*REQUIREMENT*
Starting at the line containing "let* audio := nextStream producer e in" and ending at the line containing "if negb (ok : bool) then Ret (mkOpened (Some false) [audio;", print every line of the material below exactly, both ends included, and stop there.

*DATA PROVIDED*
(** ** Audio and video *)

Definition avArgumentsBad (local : flSessionCapabilities) (videoQueue pool queueMs timeout idle : Z) : bool :=
  negb (cap_version local =? FL_SESSION_OPTIONAL_TRACKS_VERSION)
  || (negb (truthy (cap_videoCount local)) && negb (truthy (cap_audioCount local)))
  || (truthy (cap_videoCount local)
      && (negb (truthy videoQueue) || (16 <? videoQueue) || (pool =? 1) || (Z.of_nat FL_MAX_POOL_SIZE <? pool)))
  || (truthy (cap_audioCount local) && (negb (truthy queueMs) || (2000 <? queueMs)))
  || negb (truthy timeout) || (60000 <? timeout) || negb (truthy idle) || (60000 <? idle).

(** The audio stream, when there is an audio track. *)
Definition openAudio (s : GInstance) (producer : bool) (e : Endpoint) (control timeout : Z)
    (selected : flSessionConfig) (k : Proc Opened) : Proc Opened :=
  if negb (truthy (c_audioTrackId selected)) then k else
  let* audio := nextStream producer e in
  match audio with
  | None => giveUp s [control]
  | Some audio =>
    let* ok := fl_gst_session_authenticate_audio_stream hmac s (Some audio) producer (Some (ep_token e)) timeout in
    if negb (ok : bool) then Ret (mkOpened (Some false) [audio; control] None) else
    let* _ := ask (UnrefStream audio) in k
  end.

Definition openEvents (s : GInstance) (producer : bool) (e : Endpoint) (control timeout : Z)
    (k : Proc Opened) : Proc Opened :=
  let* events := nextStream producer e in
  match events with
  | None => giveUp s [control]
  | Some events =>
    let* ok := fl_gst_session_authenticate_event_stream hmac s (Some events) producer (Some (ep_token e)) timeout in
    if negb (ok : bool) then Ret (mkOpened (Some false) [events; control] None) else
    let* _ := ask (UnrefStream events) in k
  end.

(** The control stream stays with the session. *)
Definition retain (control : Z) (channel : option Z) : Proc Opened :=
  let* _ := ask (SetControl control) in Ret (mkOpened (Some true) [] channel).

(** [GST_CLOCK_TIME] as [gint64] *)
Definition to_i64 (v : Z) : Z := let w := wrap64 v in if INT64_MAX <? w then w - 18446744073709551616 else w.

Definition avProposal (local : flSessionCapabilities) (videoQueue queueMs timeout idle epoch : Z) : flSessionConfig :=
  let v := truthy (cap_videoCount local) in
  let a := truthy (cap_audioCount local) in
  mkConfig FL_SESSION_OPTIONAL_TRACKS_VERSION zeroId zeroId 1 (if v then 1 else 0) (if a then 2 else 0)
    zeroVideo zeroAudio epoch (if v then videoQueue else 0) (if a then queueMs else 0) timeout idle.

*THE ANSWER*
  let* audio := nextStream producer e in
  match audio with
  | None => giveUp s [control]
  | Some audio =>
    let* ok := fl_gst_session_authenticate_audio_stream hmac s (Some audio) producer (Some (ep_token e)) timeout in
    if negb (ok : bool) then Ret (mkOpened (Some false) [audio; control] None) else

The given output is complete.